Thèse de doctorat de l’Université de Tours en Aménagement de l’espace et urbanisme effectuée à l’École Doctorale Sciences de la Société : Territoires, Economie et Droit - SSTED au sein des UMR Cités, Territoires, Environnement et Sociétés (Citères) et Ambiances, Architectures, Urbanités (AAU) - laboratoire Centre de recherche nantais Architectures Urbanités (Crenau ENSA Nantes) sous la direction scientifique de Denis Martouzet et Laurent Devisme. Thèse soutenue le 6 mars 2020.

6 mars 2020 / Travaux universitaires

"Dans l’aménagement de l’espace, des villes et de l’environnement, les acteurs de l’ingénierie privée occupent une place grandissante dans la mise en œuvre des politiques publiques. Ces invisibles des projets, parfois considérés comme des « experts », sont réputés accompagner les collectivités locales sur les dimensions techniques. Du reste, ils ne sont pas imperméables aux mutations contemporaines du capitalisme qui affectent l’action publique locale. Dans ce contexte, ils se veulent acteurs du changement et soutiennent des approches renouvelées pour répondre à une complexification supposée."

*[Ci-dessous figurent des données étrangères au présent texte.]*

(* ===== verification/Abi.v ===== *)
(** * The ABI between the lock and its verifiers ([crates/protocol/src/wire.rs])

    Lock arguments, capabilities and verifier requests as the contracts read them.
    A request is read exactly when it has the layout of the ABI, and no parser of
    the crate reads outside its buffer. *)

From S2P Require Import Prelude Js JsString Wire Codec.

(** ** Constants ([constants.rs]) *)

Definition ACCOUNT_LOCK_VERSION : Z := 1.
Definition ACCOUNT_LOCK_ARGS_LEN : Z := 33.
Definition VERIFIER_MAGIC : bytes := utf8_encode "CKVR".
Definition VERIFIER_ABI_V1 : Z := 1.
Definition VERIFIER_REQUEST_HEADER_LEN : Z := 96.
Definition VERIFIER_MAX_AUX_LEN : Z := 4096.
Definition VERIFIER_MAX_PROOF_LEN : Z := 65536.
Definition VERIFIER_MAX_REQUEST_LEN : Z := 69728.
Definition OP_SPEND : Z := 1.
Definition OP_ROTATE : Z := 2.
Definition OP_RECOVERY : Z := 3.
Definition ALG_P256_WEBAUTHN : Z := 0x0001.
Definition ALG_MLDSA65 : Z := 0x0102.
Definition ALG_SLHDSA : Z := 0x0201.
Definition PROFILE_V1 : Z := 1.

(** [o.ok_or(e)?] and [a.checked_add(b).ok_or(e)?] *)
Definition ok_or {E A} (e : E) (o : option A) : outcome E A :=
  match o with Some a => Good a | None => Bad e end.
Definition add_or {E} (e : E) (a b : Z) : outcome E Z := ok_or e (checked_add a b).

Lemma ok_or_Good {E A} (e : E) (o : option A) a : ok_or e o = Good a → o = Some a.
Proof. destruct o; naive_solver. Qed.
Lemma add_or_Good {E} (e : E) a b s : add_or e a b = Good s → s = a + b.
Proof. unfold add_or, checked_add. destruct (_ <=? _); naive_solver. Qed.
Lemma add_or_spec {E} (e : E) a b : a + b <= USIZE_MAX → add_or e a b = Good (a + b).
Proof. intros H. unfold add_or. by rewrite checked_add_Some. Qed.

(** ** Parsers *)

Definition capability_for_operation (operation : Z) : outcome ProtocolError Z :=
  if operation =? OP_SPEND then Good CAP_SPEND
  else if operation =? OP_ROTATE then Good CAP_ROTATE
  else if operation =? OP_RECOVERY then Good CAP_RECOVERY
  else Bad InvalidOperation.

Record AccountLockArgs := { la_version : Z; la_account_id : bytes }.

Definition AccountLockArgs_parse (data : bytes) : outcome ProtocolError AccountLockArgs :=
  err_if (negb (len data =? ACCOUNT_LOCK_ARGS_LEN)) InvalidArgs;;
  version ← index data 0;
  err_if (negb (version =? ACCOUNT_LOCK_VERSION)) UnsupportedVersion;;
  account_id ← range data 1 33;
  Good {| la_version := version; la_account_id := account_id |}.

Record VerifierRequest := {
  vr_algorithm_id : Z; vr_slot : Z; vr_operation : Z; vr_verifier_profile : Z;
  vr_authorization_digest : bytes; vr_key_id : bytes; vr_aux : bytes; vr_proof : bytes }.

(** [aux_end] and [total] of the request: sizes whose sum overflows are an error. *)
Definition request_sizes (aux_len proof_len : Z) : outcome ProtocolError (Z * Z) :=
  aux_end ← add_or LengthOverflow VERIFIER_REQUEST_HEADER_LEN aux_len;
  total ← add_or LengthOverflow aux_end proof_len;
  Good (aux_end, total).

"À partir d’une enquête ethnographique, cette thèse qualifie le travail de ces bureaux d’études, sociétés d’ingénierie et de conseil dans l’action publique locale. Le cadre de la sociologie pragmatique des épreuves permet de comprendre le travail d’élaboration de dispositifs, mais aussi de production de catégories et de critique, qui est au principe de leur activité. Ce travail documente notamment un changement normatif global autour de la notion de projet au détriment d’une rationalité techniciste, modifiant l’action publique locale dont l’ingénierie privée est un miroir. Tout d’abord, dans l’organisation et le travail, les pratiques de l’expert sont dévalorisées face aux capacités d’animation prêtées au chef de projet. Pour autant, ce dernier subit les injonctions contradictoires de la mise en discussion permanente. Ensuite, face au client, l’ingénierie s’affiche de plus en plus comme « consultant », pour transformer la relation d’exécutant en partenariat. Cette coordination engendre un travail de négociation du besoin tout au long de la mission. En outre, les changements globaux dans la division du travail en aménagement favorisent une coordination plus locale et incertaine au détriment d’un État technocrate. Le recours à l’ingénierie privée est vu comme un moyen de retrouver de la souplesse entre des acteurs de plus en plus nombreux. Enfin, le travail de l’ingénierie dans le cours des projets montre, au-delà de la technique, l’important travail politique de composition d’un collectif et d’attribution des rôles pour permettre l’aboutissement du projet. Finalement, cette étude montre l’évolution de la coordination dans la fabrique de l’espace, entre maintien de dispositifs de la décision linéaire et nouvelles modalités d’échanges itératifs. Ce compromis amène à un confinement des débats politiques sur les fins du projet, alors que la priorité est donnée aux moyens de le faire aboutir."

SOMMAIRE

Chapitre 1 : Du terrain ethnographique au cadre de la sociologie pragmatique : l’ingénierie à l’épreuve de « l’approche globale »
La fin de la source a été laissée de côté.